KUALA LUMPUR • Public support is growing for this weekend's Bersih- led rally with T-shirts and other items being snapped up, despite official warnings of a clampdown.
Local district police chief Zainol Samah said yesterday that the march to Merdeka Square, where the government's Independence Day celebrations are also being planned for Sunday night, was illegal "right from the start", especially as the Kuala Lumpur City Hall has denied Bersih the use of the historic square. "They will face justice," he said after a meeting with Bersih chief Maria Chin Abdullah.
But some lawyers said the courts have declared that there is no such thing as an illegal gathering under the Peaceful Assembly Act 2012.
Bersih and the city's mayor have also agreed that the march would end in the vicinity of the square. Ms Maria insisted that Bersih's rally would not disturb Merdeka Day celebrations, telling reporters that "it is the people's way of celebrating it in calling for change and reform".
The electoral reforms group twice led tens of thousands of people in street protests prior to the 2013 General Election.
The rally this weekend is likely to draw similar crowds. Though opposition Parti Islam SeMalaysia said it would not mobilise its members for the event, the Democratic Action Party promised to deliver 10,000 supporters. Bersih has also raised at least RM1.5 million (S$496,000) from donations and sales of merchandise such as T-shirts.
"We have only about 3,000 plus (T-shirts) left," Bersih secretariat officer Mandeep Singh told The Straits Times, referring to its stock of 35,000 T-shirts.
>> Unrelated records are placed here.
(* ===== verification/Kernel.v ===== *)
(** * Descriptors, locks, threads: the process as the kernel accounts for it

    The functions that open, configure and close descriptors work on a
    [kernel]: the open descriptors, counts of live mutexes, threads and heap
    blocks, the answers of the environment to come, and the calls that are
    visible outside.  As in [Sys] the answers are a script, so the theorems are
    about every behaviour of the environment; a call whose answer is missing
    has not returned.

    A new descriptor is a number that was not open (an answer that is not
    counts as a failure: the kernel does not give one out twice).  Using or
    closing a descriptor that is not open, and releasing a lock, thread or
    block that is not live, is [UB]: it may hit somebody else's. *)

From stdpp Require Import gmap strings.
From S2P Require Import Prelude Buffer Sys.

(** A termios: the flags that the code sets, and the line speeds ([B0] is
    [(speed_t)0]). *)
Inductive cflag := CLOCAL | CREAD | CS7 | CS8 | PARENB | PARODD | CSTOPB.
Inductive iflag := IGNPAR.
Inductive speed_t := B0 | B1200 | B2400 | B4800 | B9600 | B19200 | B38400 | B57600 | B115200 | B230400 | B460800.

#[global] Instance cflag_eq_dec : EqDecision cflag.
Proof. solve_decision. Defined.
#[global] Instance iflag_eq_dec : EqDecision iflag.
Proof. solve_decision. Defined.
#[global] Instance speed_eq_dec : EqDecision speed_t.
Proof. solve_decision. Defined.

Record termios := Termios {
  c_iflag : list iflag;
  c_oflag : Z;
  c_cflag : list cflag;
  c_lflag : Z;
  cc_vmin : Z;
  cc_vtime : Z;
  c_ispeed : speed_t;
  c_ospeed : speed_t;
}.

(** What the code shows to the outside. *)
Inductive event :=
  | LineSet (fd : Z) (options : termios)  (** tcsetattr *)
  | LineFlushed (fd : Z)            (** tcflush *)
  | Rs485Set (fd mode : Z)          (** TIOCSRS485 *)
  | NonBlocking (fd : Z)            (** O_NONBLOCK *)
  | BlockingAgain (fd : Z)          (** the flags from before O_NONBLOCK *)
  | KeepAliveSet (fd idle interval count : Z)
  | RecvTimeoutSet (fd sec usec : Z)    (** SO_RCVTIMEO *)
  | SendTimeoutSet (fd sec usec : Z)    (** SO_SNDTIMEO *)
  | Bound (fd port : Z)             (** bind, to any address *)
  | Listening (fd backlog : Z)
  | Connecting (fd : Z) (host : option string) (port : Z)
  | LinkChanged (fd connected : Z)  (** the [on_link] callback *)
  | ErrorCalled (code : Z)          (** the [on_error] callback *)
  | InitCalled                      (** the [on_init] callback *)
  | ShutDown (fd : Z)
  | Paused.                         (** a sleep of fixed length *)

Record kernel := Kernel {
  fds : gset Z;
  locks : Z;
  threads : Z;
  blocks : Z;
  answers : list (Z + errno);
  events : list event;
}.

Definition set_fds (f : gset Z) (k : kernel) : kernel :=
  Kernel f (locks k) (threads k) (blocks k) (answers k) (events k).
Definition add_locks (n : Z) (k : kernel) : kernel :=
  Kernel (fds k) (locks k + n) (threads k) (blocks k) (answers k) (events k).
Definition add_threads (n : Z) (k : kernel) : kernel :=
  Kernel (fds k) (locks k) (threads k + n) (blocks k) (answers k) (events k).
Definition add_blocks (n : Z) (k : kernel) : kernel :=
  Kernel (fds k) (locks k) (threads k) (blocks k + n) (answers k) (events k).
Definition set_answers (l : list (Z + errno)) (k : kernel) : kernel :=
  Kernel (fds k) (locks k) (threads k) (blocks k) l (events k).
Definition add_event (e : event) (k : kernel) : kernel :=
  Kernel (fds k) (locks k) (threads k) (blocks k) (answers k) (events k ++ [e]).

(** ** System calls *)

Definition answer : st kernel (Z + errno) := fun k =>
  match answers k with
  | [] => Fail Blocked
  | a :: r => Ok (a, set_answers r k)
  end.

(** The C return value of a call: -1 is a failure. *)
Definition return_value (a : Z + errno) : Z := match a with inl v => v | inr _ => -1 end.

(** [open], [socket], [accept]: a new descriptor or -1. *)
Definition sys_open : st kernel Z :=
  let! a := answer in
  let! k := get in
  match a with
  | inl n => if bool_decide (0 <= n /\ n ∉ fds k) then put (set_fds ({[n]} ∪ fds k) k) ;;; ret n else ret (-1)
  | inr _ => ret (-1)
  end.

(** A call on a descriptor: setsockopt, ioctl, fcntl, tcsetattr, bind, ... *)
Definition sys_call (fd : Z) : st kernel (Z + errno) :=
  let! k := get in
  if bool_decide (fd ∈ fds k) then answer else stop UB.

(** Anything else that is done with a descriptor. *)
Definition sys_use (fd : Z) : st kernel unit := fun k => if bool_decide (fd ∈ fds k) then Ok (tt, k) else Fail UB.

Definition sys_ctl (fd : Z) : st kernel Z := let! a := sys_call fd in ret (return_value a).

Definition sys_close (fd : Z) : st kernel unit := fun k =>
  if bool_decide (fd ∈ fds k) then Ok (tt, set_fds (fds k ∖ {[fd]}) k) else Fail UB.

Definition emit (e : event) : st kernel unit := fun k => Ok (tt, add_event e k).

Definition sys_shutdown (fd : Z) : st kernel unit := fun k =>
  if bool_decide (fd ∈ fds k) then Ok (tt, add_event (ShutDown fd) k) else Fail UB.

(** [pthread_mutex_init], [pthread_create], [malloc]: 0 or success, an answer
    says whether. *)
Definition acquire (add : Z -> kernel -> kernel) : st kernel Z :=
  let! a := answer in
  let! k := get in
  if return_value a =? 0 then put (add 1 k) ;;; ret 0 else ret (-1).
Definition release (count : kernel -> Z) (add : Z -> kernel -> kernel) : st kernel unit := fun k =>
  if 0 <? count k then Ok (tt, add (-1) k) else Fail UB.

Definition mutex_init : st kernel Z := acquire add_locks.
Definition mutex_destroy : st kernel unit := release locks add_locks.
Definition thread_create : st kernel Z := acquire add_threads.
Definition thread_join : st kernel unit := release threads add_threads.
(** 0: a new block; else NULL. *)
Definition heap_alloc : st kernel Z := acquire add_blocks.
Definition heap_free : st kernel unit := release blocks add_blocks.

(** ** A logic of computations

    [wp m Q s]: from [s], [m] ends in a state that satisfies [Q] or is blocked
    in a call; nothing undefined happens and no loop runs out of fuel. *)

Definition wp {S A} (m : st S A) (Q : A -> S -> Prop) (s : S) : Prop :=
  match m s with
  | Ok (a, s') => Q a s'
  | Fail e => e = Blocked
  end.

Section Wp.
Context {S : Type}.

Lemma wp_ret {A} (a : A) Q (s : S) : Q a s -> wp (ret a) Q s.
Proof. done. Qed.

Lemma wp_get Q (s : S) : Q s s -> wp get Q s.
Proof. done. Qed.

Lemma wp_put Q (s s' : S) : Q tt s' -> wp (put s') Q s.
Proof. done. Qed.

Lemma wp_bind {A B} (m : st S A) (f : A -> st S B) Q s :
  wp m (fun a => wp (f a) Q) s -> wp (bind m f) Q s.
Proof. unfold wp, bind. by destruct (m s) as [[a s']|]. Qed.

Lemma wp_mono {A} (m : st S A) (P Q : A -> S -> Prop) s :
  wp m P s -> (forall a s', P a s' -> Q a s') -> wp m Q s.
Proof. unfold wp. destruct (m s) as [[a s']|]; auto. Qed.

Lemma wp_ok {A} (m : st S A) Q s a s' : wp m Q s -> m s = Ok (a, s') -> Q a s'.
Proof. unfold wp. intros H E. by rewrite E in H. Qed.

Lemma wp_no_ub {A} (m : st S A) Q s : wp m Q s -> no_ub (m s).
Proof. unfold wp, no_ub. destruct (m s) as [[a s']|e]; [done|]. by intros -> [=]. Qed.
End Wp.

Lemma wp_lift {S A} (o : outcome A) Q (s : S) a : o = Ok a -> Q a s -> wp (lift o) Q s.
Proof. by intros -> HQ. Qed.

Lemma wp_on_fst {A B W} (m : st B A) Q (b : B) (w : W) :
  wp m (fun a b' => Q a (b', w)) b -> wp (on_fst m) Q (b, w).
Proof. unfold wp, on_fst. destruct (m b) as [[a b']|]; done. Qed.

Lemma wp_on_snd {A B W} (m : st W A) Q (b : B) (w : W) :
  wp m (fun a w' => Q a (b, w')) w -> wp (on_snd m) Q (b, w).
Proof. unfold wp, on_snd. destruct (m w) as [[a w']|]; done. Qed.

(** ** The system calls in the logic *)

(** Like [k], with other answers to come. *)
Definition later (k : kernel) (l : list (Z + errno)) : kernel := set_answers l k.

Lemma wp_answer Q k : (forall a l, Q a (later k l)) -> wp answer Q k.
Proof. intros HQ. unfold wp, answer. destruct (answers k); [done | apply HQ]. Qed.

Lemma wp_open Q k :
  (forall l, Q (-1) (later k l)) ->
  (forall n l, 0 <= n -> n ∉ fds k -> Q n (set_fds ({[n]} ∪ fds k) (later k l))) ->
  wp sys_open Q k.
Proof.
  intros H1 H2. apply wp_bind, wp_answer. intros a l. apply wp_bind, wp_get.
  destruct a as [n|e]; [|apply H1]. case_bool_decide as Hn; [|apply H1].
  destruct Hn. apply wp_bind, wp_put, wp_ret. by apply H2.
Qed.

Lemma wp_call fd Q k : fd ∈ fds k -> (forall a l, Q a (later k l)) -> wp (sys_call fd) Q k.
Proof.
  intros Hfd HQ. apply wp_bind, wp_get. rewrite bool_decide_true by done. by apply wp_answer.
Qed.

Lemma wp_ctl fd Q k : fd ∈ fds k -> (forall v l, Q v (later k l)) -> wp (sys_ctl fd) Q k.
Proof. intros Hfd HQ. apply wp_bind, wp_call; [done|]. intros a l. apply HQ. Qed.

Lemma wp_use fd Q k : fd ∈ fds k -> Q tt k -> wp (sys_use fd) Q k.
Proof. intros Hfd HQ. unfold wp, sys_use. by rewrite bool_decide_true. Qed.

Lemma wp_close fd Q k : fd ∈ fds k -> Q tt (set_fds (fds k ∖ {[fd]}) k) -> wp (sys_close fd) Q k.
Proof. intros Hfd HQ. unfold wp, sys_close. by rewrite bool_decide_true. Qed.

Lemma wp_shutdown fd Q k : fd ∈ fds k -> Q tt (add_event (ShutDown fd) k) -> wp (sys_shutdown fd) Q k.
Proof. intros Hfd HQ. unfold wp, sys_shutdown. by rewrite bool_decide_true. Qed.

Lemma wp_emit e Q k : Q tt (add_event e k) -> wp (emit e) Q k.
Proof. done. Qed.

Lemma wp_acquire add Q k :
  (forall l, Q (-1) (later k l)) -> (forall l, Q 0 (add 1 (later k l))) -> wp (acquire add) Q k.
Proof.
  intros H1 H2. apply wp_bind, wp_answer. intros a l. apply wp_bind, wp_get.
  destruct (return_value a =? 0); [apply wp_bind, wp_put, wp_ret, H2 | apply wp_ret, H1].
Qed.

Lemma wp_release count add Q k : 0 < count k -> Q tt (add (-1) k) -> wp (release count add) Q k.
Proof. intros Hc HQ. unfold wp, release. by rewrite (proj2 (Z.ltb_lt _ _)). Qed.

(** The same for calls whose answer matters: it is the next of the script. *)
Lemma wp_acquire_next add Q k :
  (forall a l, answers k = a :: l -> Q (-1) (later k l)) -> (forall a l, answers k = a :: l -> Q 0 (add 1 (later k l))) ->
  wp (acquire add) Q k.
Proof.
  intros H1 H2. unfold wp, acquire, bind, answer, get. destruct (answers k) as [|a l] eqn:E; [done|].
  destruct (return_value a =? 0); [by apply (H2 a) | by apply (H1 a)].
Qed.

Lemma wp_open_next Q k :
  (forall a l, answers k = a :: l -> Q (-1) (later k l)) ->
  (forall n l, answers k = inl n :: l -> 0 <= n -> n ∉ fds k -> Q n (set_fds ({[n]} ∪ fds k) (later k l))) ->
  wp sys_open Q k.
Proof.
  intros H1 H2. unfold wp, sys_open, bind, answer, get. destruct (answers k) as [|[n|e] l] eqn:E; [done| |by apply (H1 (inr e))].
  case_bool_decide as Hn; [|by apply (H1 (inl n))]. destruct Hn. by apply H2.
Qed.

(** ** Accounts

    What a process holds. *)
Definition account (k : kernel) : gset Z * (Z * Z * Z) := (fds k, (locks k, threads k, blocks k)).

Lemma account_iff k k' :
  account k' = account k <->
  fds k' = fds k /\ locks k' = locks k /\ threads k' = threads k /\ blocks k' = blocks k.
Proof. unfold account. split; [by intros [= -> -> -> ->] | by intros (-> & -> & -> & ->)]. Qed.

(** A mutex more than at first: it can be given back. *)
Lemma lock_given_back base k : account k = account (add_locks 1 base) ->
  0 <= locks base -> 0 < locks k /\ account (add_locks (-1) k) = account base.
Proof.
  intros (Hf & Hl & Ht & Hb)%account_iff Hs. cbn in *. split; [lia|]. apply account_iff. cbn. split_and!; try done. lia.
Qed.

(** ** Calls of [on_link] *)

Definition is_link (e : event) : bool := match e with LinkChanged _ _ => true | _ => false end.

(** The calls of [on_link] so far. *)
Definition links (k : kernel) : list event := filter is_link (events k).

(** [k'] holds what [k] holds and [on_link] was not called in between. *)
Definition quiet (k k' : kernel) : Prop := account k' = account k /\ links k' = links k.

Lemma quiet_refl k : quiet k k.
Proof. done. Qed.

Lemma quiet_trans k1 k2 k3 : quiet k1 k2 -> quiet k2 k3 -> quiet k1 k3.
Proof. intros [H1 H2] [H3 H4]. split; congruence. Qed.

Lemma quiet_event k e : is_link e = false -> quiet k (add_event e k).
Proof.
  intros He. split; [done|]. unfold links. cbn [events add_event].
  rewrite filter_app, (filter_cons_False _ e []), filter_nil, app_nil_r; [done | rewrite He; tauto].
Qed.

Lemma wp_quiet e Q k : is_link e = false -> (forall k', quiet k k' -> Q tt k') -> wp (emit e) Q k.
Proof. intros He HQ. apply wp_emit, HQ. by apply quiet_event. Qed.

Lemma links_app l (es : list event) k : events k = l ++ es -> links k = filter is_link l ++ filter is_link es.
Proof. intros He. unfold links. by rewrite He, filter_app. Qed.

(** One step of a symbolic execution: the rule of the next call.  Side
    conditions about open descriptors and counts are left to [ledger]. *)
Ltac ledger := cbn [fds locks threads blocks later set_fds add_locks add_threads add_blocks set_answers add_event];
  first [set_solver | lia].

Ltac wp_step :=
  match goal with
  | |- wp (bind _ _) _ _ => apply wp_bind
  | |- wp (ret _) _ _ => apply wp_ret
  | |- wp get _ _ => apply wp_get
  | |- wp (put _) _ _ => apply wp_put
  | |- wp answer _ _ => apply wp_answer; intros ? ?
  | |- wp sys_open _ _ => apply wp_open; [intros ?|intros ? ? ? ?]
  | |- wp (sys_call _) _ _ => apply wp_call; [try ledger|intros ? ?]
  | |- wp (sys_ctl _) _ _ => apply wp_ctl; [try ledger|intros ? ?]
  | |- wp (sys_close _) _ _ => apply wp_close; [try ledger|]
  | |- wp (sys_shutdown _) _ _ => apply wp_shutdown; [try ledger|]
  | |- wp (emit _) _ _ => apply wp_emit
  | |- wp mutex_init _ _ => apply wp_acquire; intros ?
  | |- wp thread_create _ _ => apply wp_acquire; intros ?
  | |- wp heap_alloc _ _ => apply wp_acquire; intros ?
  | |- wp mutex_destroy _ _ => apply wp_release; [try ledger|]
  | |- wp thread_join _ _ => apply wp_release; [try ledger|]
  | |- wp heap_free _ _ => apply wp_release; [try ledger|]
  | |- wp (if ?b then _ else _) _ _ => destruct b eqn:?
  end.

(** An equation between sets of descriptors, from the equations for [fds] and
    from what is not open. *)
Ltac same_fds :=
  repeat match goal with H : fds _ = _ |- _ => rewrite H; clear H end;
  repeat match goal with H : _ ∉ _ |- _ => revert H end;
  clear; intros; set_solver.

(** Two states have the same account: field by field. *)
Ltac accounts :=
  apply account_iff;
  cbn [fds locks threads blocks later set_fds add_locks add_threads add_blocks set_answers add_event] in *;
  split_and!; first [lia | solve [same_fds] | set_solver].

#[export] Hint Resolve wp_ret wp_get wp_put wp_emit : modbus.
Amid concerns that the government would jam mobile signals during the rally, downloads of the FireChat app, which works without an Internet connection, have spiked to nearly 10,000 from a few hundred a day, said app maker OpenGarden.
The Bersih rally, to be held simultaneously in over 50 cities worldwide, aims to press for democratic reforms and Prime Minister Najib Razak's resignation over controversial political funding amounting to US$700 million (S$981 million).